ASIA

Maritime ruling impact unclear: Nido

PHILLIPINES-focused Nido Petroleum has welcomed this month's ruling from the Permanent Court of Arbitration in the Hague in favour of the Philippines in their long-running territorial dispute with the China regarding the South China Sea, but the company is unsure how it will impact on its two affected licences in the area.

Maritime ruling impact unclear: Nido

Nido has held SC 58 and SC68 for around decade, however parts are in areas claimed by China, and in recent years activities have had to be put on hold while China has ramped up its aggressive posturing in the South China Sea by claiming most of the region and its fishing and oil and gas rights across areas that would otherwise fall into the exclusive economic zones of countries such as Malaysia, Brunei, the Philippines and Vietnam.

China has even gone as far as building artificial islands to make its case, and there have been sporadic outbursts and confrontations with other nations.

Vietnam and the Philippines have historically administered most of the rocks and reefs in the South China Sea, but in recent years China has pursued territorial claims in the area, so the Philippines moved under the United Nations Convention on the Law of the Sea to have a ruling issued in 2013.

The move to the courts saw Nido walk back on its exploration commitments.

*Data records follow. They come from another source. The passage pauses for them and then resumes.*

(* ===== verification/FileProtocol.v ===== *)
(** * File protocol helpers: [client/src/features/file/fileProtocol.ts]

    File names, the outbound check, the chunk codec, and the cutting of a
    file into chunks that sender and receiver share. *)
From S2P Require Import Prelude Bytes Profiles.

(** The character class of the replacement: backslash, slash, question mark,
    percent, star, colon, bar, double quote, less and greater than. *)
Definition forbidden_chars : list Z := [92; 47; 63; 37; 42; 58; 124; 34; 60; 62].

(** White space and line terminators, as [String.prototype.trim] strips. *)
Definition is_js_space (c : Z) : bool :=
  ((9 <=? c) && (c <=? 13)) || (c =? 32) || (c =? 0xa0) || (c =? 0x1680) ||
  ((0x2000 <=? c) && (c <=? 0x200a)) || (c =? 0x2028) || (c =? 0x2029) || (c =? 0x202f) ||
  (c =? 0x205f) || (c =? 0x3000) || (c =? 0xfeff).

Fixpoint trim_start (s : jstr) : jstr :=
  match s with
  | [] => []
  | c :: s' => if is_js_space c then trim_start s' else s
  end.

Definition trim (s : jstr) : jstr := reverse (trim_start (reverse (trim_start s))).

Definition clean_char (c : Z) : Z := if bool_decide (c ∈ forbidden_chars) then 95 else c.

Definition validateFilename (name : jstr) : jstr :=
  let clean := trim (take 180 (clean_char <$> name)) in
  if truthy clean then clean else js "download".

(** What the sources read of a [File]. *)
Record File := { file_name : jstr; file_type : jstr; file_content : bytes }.

Definition file_size (f : File) : Z := zlength (file_content f).

Definition validateOutboundFile (f : File) (profile : TransportProfile) : result unit :=
  throw_if file_size f <=? 0 with js "Empty files are not supported";
  throw_if maxFileBytes (files profile) <? file_size f
    with js "File is larger than this profile allows";
  throw_if 180 <? zlength (file_name f) with js "Filename is too long";
  Ok tt.

Definition encodeChunk (b : bytes) : jstr := bytesToBase64Url b.
Definition decodeChunk (value : jstr) : result bytes := base64UrlToBytes value.

(** [crypto.subtle.digest("SHA-256", ...)] is the parameter [sha256]. *)
Definition digestBytes (sha256 : bytes -> bytes) (b : bytes) : jstr := bytesToHex (sha256 b).

(** [file.slice(start, Math.min(start + chunkSize, size))] of chunk [index]. *)
Definition chunk_slice (content : bytes) (chunkSize index : Z) : bytes :=
  take (Z.to_nat chunkSize) (drop (Z.to_nat (index * chunkSize)) content).

(** ** File names *)

Lemma trim_start_suffix s : exists pre, s = pre ++ trim_start s.
Proof.
  induction s as [|c s [pre IH]]; [by exists []|]. cbn [trim_start].
  destruct (is_js_space c); [|by exists []]. exists (c :: pre). by rewrite <- app_comm_cons, <- IH.
Qed.

Lemma trim_infix s : exists pre post, s = pre ++ trim s ++ post.
Proof.
  unfold trim. destruct (trim_start_suffix s) as [pre Hpre].
  destruct (trim_start_suffix (reverse (trim_start s))) as [post Hpost].
  exists pre, (reverse post). rewrite Hpre at 1. f_equal.
  rewrite <- reverse_app, <- Hpost. by rewrite reverse_involutive.
Qed.

Lemma clean_char_allowed c : clean_char c ∉ forbidden_chars.
Proof.
  unfold clean_char. case_bool_decide; [|done]. by apply (bool_decide_eq_false_1 (95 ∈ forbidden_chars)).
Qed.

(** The name a file is saved under is never empty, has at most 180
    characters and contains none of the characters that are special in paths
    on common systems. *)
Theorem validateFilename_safe name :
  validateFilename name <> [] /\ zlength (validateFilename name) <= 180 /\
  Forall (fun c => c ∉ forbidden_chars) (validateFilename name).
Proof.
  unfold validateFilename. set (s := take 180 (clean_char <$> name)).
  assert (Forall (fun c => c ∉ forbidden_chars) s) as Hs.
  { apply Forall_take, Forall_fmap, Forall_true. intros c. apply clean_char_allowed. }
  assert (length s <= 180)%nat as Hl by (unfold s; rewrite length_take; lia).
  destruct (trim_infix s) as (pre & post & Heq).
  destruct (trim s) as [|c r] eqn:Ht; cbn [truthy].
  - split_and!; [done|done|]. by apply (bool_decide_eq_true_1 (Forall (fun c => c ∉ forbidden_chars) (js "download"))).
  - split_and!; [done| |].
    + rewrite Heq in Hl. rewrite !length_app in Hl. unfold zlength. lia.
    + rewrite Heq in Hs. by apply Forall_app in Hs as [_ [Hs _]%Forall_app].
Qed.

(** ** Chunks *)

Lemma length_chunk_slice content chunkSize index :
  0 < chunkSize -> 0 <= index ->
  zlength (chunk_slice content chunkSize index) =
    Z.max 0 (Z.min chunkSize (zlength content - index * chunkSize)).
Proof.
  intros Hc Hi. unfold chunk_slice, zlength. rewrite length_take, length_drop. nia.
Qed.

Lemma chunk_slices_prefix content chunkSize (n : nat) :
  0 < chunkSize ->
  mjoin ((fun i => chunk_slice content chunkSize i) <$> seqZ 0 (Z.of_nat n)) =
    take (Z.to_nat (Z.of_nat n * chunkSize)) content.
Proof.
  intros Hc. induction n as [|n IH]; [done|].
  rewrite Nat2Z.inj_succ, <- Z.add_1_r, (seqZ_app 0 (Z.of_nat n) 1) by lia.
  rewrite fmap_app, join_app, IH.
  replace (Z.to_nat ((Z.of_nat n + 1) * chunkSize))
    with (Z.to_nat (Z.of_nat n * chunkSize) + Z.to_nat chunkSize)%nat by lia.
  rewrite seqZ_cons by lia. cbn [fmap list_fmap mjoin list_join Z.pred Z.add Pos.pred Z.pos_sub].
  rewrite app_nil_r. unfold chunk_slice. by rewrite <- take_take_drop, Z.add_0_l.
Qed.

(** The chunks of a file, in order, are the file. *)
Lemma chunk_slices_join content chunkSize :
  0 < chunkSize ->
  mjoin ((fun i => chunk_slice content chunkSize i) <$> seqZ 0 (ceil_div (zlength content) chunkSize))
    = content.
Proof.
  intros Hc. pose proof (ceil_div_spec (zlength content) chunkSize Hc) as Hd.
  pose proof (zlength_nonneg content).
  set (n := ceil_div (zlength content) chunkSize) in *.
  replace n with (Z.of_nat (Z.to_nat n)) by nia.
  rewrite chunk_slices_prefix by done. apply take_ge. unfold zlength in *. nia.
Qed.

(** What [encodeChunk] sends [decodeChunk] gives back, and the chunks of a
    file in order are the file: each has the size the receiver expects. *)
Theorem chunking_roundtrip content chunkSize (total := ceil_div (zlength content) chunkSize) :
  wf_bytes content -> 0 < chunkSize ->
  (forall i, 0 <= i < total ->
     decodeChunk (encodeChunk (chunk_slice content chunkSize i)) = Ok (chunk_slice content chunkSize i) /\
     zlength (chunk_slice content chunkSize i) =
       if i =? total - 1 then zlength content - i * chunkSize else chunkSize) /\
  mjoin (chunk_slice content chunkSize <$> seqZ 0 total) = content.
Proof.
  intros Hwf Hc. split; [|by apply chunk_slices_join]. intros i Hi. split.
  - apply base64Url_roundtrip. unfold chunk_slice. apply Forall_take, Forall_drop, Hwf.
  - rewrite length_chunk_slice by lia. pose proof (ceil_div_spec (zlength content) chunkSize Hc) as Hd.
    fold total in Hd. destruct (Z.eqb_spec i (total - 1)); nia.
Qed.

Lemma chunking_roundtrip_witness :
  mjoin (chunk_slice [1; 2; 3; 4; 5] 2 <$> seqZ 0 3) = [1; 2; 3; 4; 5].
Proof.
  apply (chunking_roundtrip [1; 2; 3; 4; 5] 2); [|done].
  repeat constructor; unfold is_byte; lia.
Defined.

SC 63, Nido's largest permit remains suspended, while and Nido says it is monitoring SC 58, which sits in the West Philippines Sea, and Nido says that the July 12 ruling from the Hague that China's "nine-dash line" territorial claims, drawn up in 1947, which cover most of the South China Sea, will not be recognised under international law will offer no immediate clarity.

There is no enforcement provision in the Law of the Sea to stop China from continuing to expand its presence in the South China Sea, despite the fact the Chinese government had previously agreed to be bound by the court's decision.

The vaguely defined nine-dash line encompasses around 90% of the South China Sea, extending more than one thousand kilometres from China, and in some cases reach well within the 200-nautical-mile limit of several other nations' EEZ.

The South China Sea is thought to harbour large reserves of oil and gas.

China's claims in the area date back to the 1300s, however the western powers began carving up Asia in the 1500s and China did little to defend its claims then.

Vietnam's maritime claims in the South China Sea are based on old French colonial claims, and the Philippines traces its claims back to the Spanish colonial period.

China claims these borders were drawn up without its consent, and it has refused to acknowledge the UN ruling.

In the case of Malaysia and Brunei, the nine-dash line even reaches operating oil and gas fields and several inhabited islands, suggesting that China might one day think about seizing them for its own use.

The US Energy Information Agency estimates the South China Sea holds eleven billion barrels of oil and 190 trillion cubic feet of natural gas in the deepwater areas, while China National Offshore Oil Corporation has invested some $20 billion in attempting to prove its more optimistic estimate of 125 billion barrels of oil and five hundred trillion cubic feet of natural gas.

The USGS suggests that within the nine-dash line there could be around 3Bbbl and 70Tcf, largely in the Sunda Shelf and around the contested Spratly Islands.

The sea is also a vital trade link for the world.

An estimated $5 trillion worth of goods are transported through South China Sea shipping lanes each year, including more than half the world's annual merchant fleet tonnage and a third of all maritime traffic worldwide.

The amount of oil transported through the Malacca Strait from the Indian Ocean is triple the amount that passes through the Suez Canal and fifteen times the volume that transits the Panama Canal.

Around 60% of Japan's and Taiwan's LNG, and 80% of China's crude oil imports flow through the South China Sea.

While it remains cautious about spending too much cash in the South China Sea, Nido continues to focus closer to shore, where it operates the Galoc field in uncontested waters.

Galoc produced an average of 2861bopd (net) or 260,000bbl for the last quarter, with the Nido and Matlinoc fields producing a further 8502bbl on a cyclical basis.

While the Galoc partners continue to consider an appraisal well in the mid-Galoc Area to extend the field life, Nido's cash reserves are getting dangerously thin.

It had around $2.95 million at the end of the last quarter because its income was $US9.4 million but it spent $US9.8 million operating its oil fields, assessing Galoc and looking at new assets, leading to yet another loss-making quarter.

It also paid $1.6 million in administration and tax payments, and it has a big debt repayment due to major shareholder Bangchak Petroleum Public Company in March 2018.